Lines to restate from the data below: from the one containing "Lemma tidy_modify f" to the one containing "Lemma tidy_notify e : tidy (notify e).", both included. Give them again exactly, and only them.

......

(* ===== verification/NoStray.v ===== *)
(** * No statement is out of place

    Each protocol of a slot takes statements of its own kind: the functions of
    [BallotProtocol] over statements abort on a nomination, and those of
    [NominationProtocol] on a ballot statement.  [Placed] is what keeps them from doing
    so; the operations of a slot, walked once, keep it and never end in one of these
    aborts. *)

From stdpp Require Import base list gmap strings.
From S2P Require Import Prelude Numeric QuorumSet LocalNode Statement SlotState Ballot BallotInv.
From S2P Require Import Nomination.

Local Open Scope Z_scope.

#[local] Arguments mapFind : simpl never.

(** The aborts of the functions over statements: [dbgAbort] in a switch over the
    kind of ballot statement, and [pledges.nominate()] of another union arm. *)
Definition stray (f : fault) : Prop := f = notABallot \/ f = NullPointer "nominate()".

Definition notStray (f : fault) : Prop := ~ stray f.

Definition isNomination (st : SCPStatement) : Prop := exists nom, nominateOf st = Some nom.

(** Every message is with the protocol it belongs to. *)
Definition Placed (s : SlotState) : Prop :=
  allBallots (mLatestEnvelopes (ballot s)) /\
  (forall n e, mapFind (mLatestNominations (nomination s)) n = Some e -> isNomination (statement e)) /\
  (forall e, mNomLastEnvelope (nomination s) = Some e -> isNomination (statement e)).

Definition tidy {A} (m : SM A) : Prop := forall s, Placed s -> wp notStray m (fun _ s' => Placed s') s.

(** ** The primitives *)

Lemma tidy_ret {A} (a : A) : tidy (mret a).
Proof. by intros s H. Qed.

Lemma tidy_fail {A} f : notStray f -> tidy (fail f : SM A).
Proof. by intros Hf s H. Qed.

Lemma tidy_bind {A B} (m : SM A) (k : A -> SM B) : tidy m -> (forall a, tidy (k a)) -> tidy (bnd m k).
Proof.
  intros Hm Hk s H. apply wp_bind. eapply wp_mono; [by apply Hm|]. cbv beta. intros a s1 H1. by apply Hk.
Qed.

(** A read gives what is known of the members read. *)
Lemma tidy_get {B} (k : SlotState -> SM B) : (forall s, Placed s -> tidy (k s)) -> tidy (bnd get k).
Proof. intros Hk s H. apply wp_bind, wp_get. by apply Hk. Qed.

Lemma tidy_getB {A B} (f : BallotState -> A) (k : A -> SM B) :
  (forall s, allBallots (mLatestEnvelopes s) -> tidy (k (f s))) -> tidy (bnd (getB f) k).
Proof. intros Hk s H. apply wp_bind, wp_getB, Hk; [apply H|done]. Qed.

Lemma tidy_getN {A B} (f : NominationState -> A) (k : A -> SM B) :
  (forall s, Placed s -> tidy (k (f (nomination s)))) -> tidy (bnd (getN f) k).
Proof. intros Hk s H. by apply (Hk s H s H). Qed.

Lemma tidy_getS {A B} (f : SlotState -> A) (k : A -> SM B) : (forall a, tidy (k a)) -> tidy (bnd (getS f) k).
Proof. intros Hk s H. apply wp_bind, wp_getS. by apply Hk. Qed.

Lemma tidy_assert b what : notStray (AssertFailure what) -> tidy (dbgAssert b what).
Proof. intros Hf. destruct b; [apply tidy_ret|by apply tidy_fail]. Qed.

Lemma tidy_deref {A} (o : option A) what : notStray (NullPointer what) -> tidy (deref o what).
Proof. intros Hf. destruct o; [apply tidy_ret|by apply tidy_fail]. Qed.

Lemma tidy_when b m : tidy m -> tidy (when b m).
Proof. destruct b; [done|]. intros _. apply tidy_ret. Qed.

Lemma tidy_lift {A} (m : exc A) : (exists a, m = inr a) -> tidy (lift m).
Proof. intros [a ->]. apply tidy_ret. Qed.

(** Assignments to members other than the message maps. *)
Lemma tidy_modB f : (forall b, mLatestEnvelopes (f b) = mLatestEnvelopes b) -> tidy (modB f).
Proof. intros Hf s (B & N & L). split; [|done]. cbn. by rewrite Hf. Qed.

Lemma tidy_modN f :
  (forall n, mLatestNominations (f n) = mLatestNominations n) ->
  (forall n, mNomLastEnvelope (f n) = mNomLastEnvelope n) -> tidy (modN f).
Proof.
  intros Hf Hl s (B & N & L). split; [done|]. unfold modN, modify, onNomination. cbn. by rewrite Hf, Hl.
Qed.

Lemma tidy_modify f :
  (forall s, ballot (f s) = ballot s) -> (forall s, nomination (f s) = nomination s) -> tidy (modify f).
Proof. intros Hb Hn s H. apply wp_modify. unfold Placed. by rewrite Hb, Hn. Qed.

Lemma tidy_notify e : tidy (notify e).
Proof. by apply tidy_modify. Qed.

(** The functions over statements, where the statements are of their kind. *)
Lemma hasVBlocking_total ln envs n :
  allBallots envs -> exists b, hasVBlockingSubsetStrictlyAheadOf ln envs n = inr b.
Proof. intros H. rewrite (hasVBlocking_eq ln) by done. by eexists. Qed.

......

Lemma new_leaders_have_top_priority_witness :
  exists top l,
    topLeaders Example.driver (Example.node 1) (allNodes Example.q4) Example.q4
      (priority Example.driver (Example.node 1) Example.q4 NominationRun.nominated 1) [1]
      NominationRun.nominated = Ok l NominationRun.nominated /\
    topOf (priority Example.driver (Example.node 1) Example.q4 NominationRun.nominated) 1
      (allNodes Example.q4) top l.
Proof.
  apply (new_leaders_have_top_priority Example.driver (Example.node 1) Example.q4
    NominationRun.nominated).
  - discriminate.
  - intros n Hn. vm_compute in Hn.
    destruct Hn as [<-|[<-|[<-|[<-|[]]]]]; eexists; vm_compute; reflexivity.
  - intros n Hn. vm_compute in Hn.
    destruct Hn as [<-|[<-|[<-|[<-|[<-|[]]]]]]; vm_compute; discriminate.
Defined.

......

> [RESPONSE AREA]:
Lemma tidy_modify f :
  (forall s, ballot (f s) = ballot s) -> (forall s, nomination (f s) = nomination s) -> tidy (modify f).
Proof. intros Hb Hn s H. apply wp_modify. unfold Placed. by rewrite Hb, Hn. Qed.

Lemma tidy_notify e : tidy (notify e).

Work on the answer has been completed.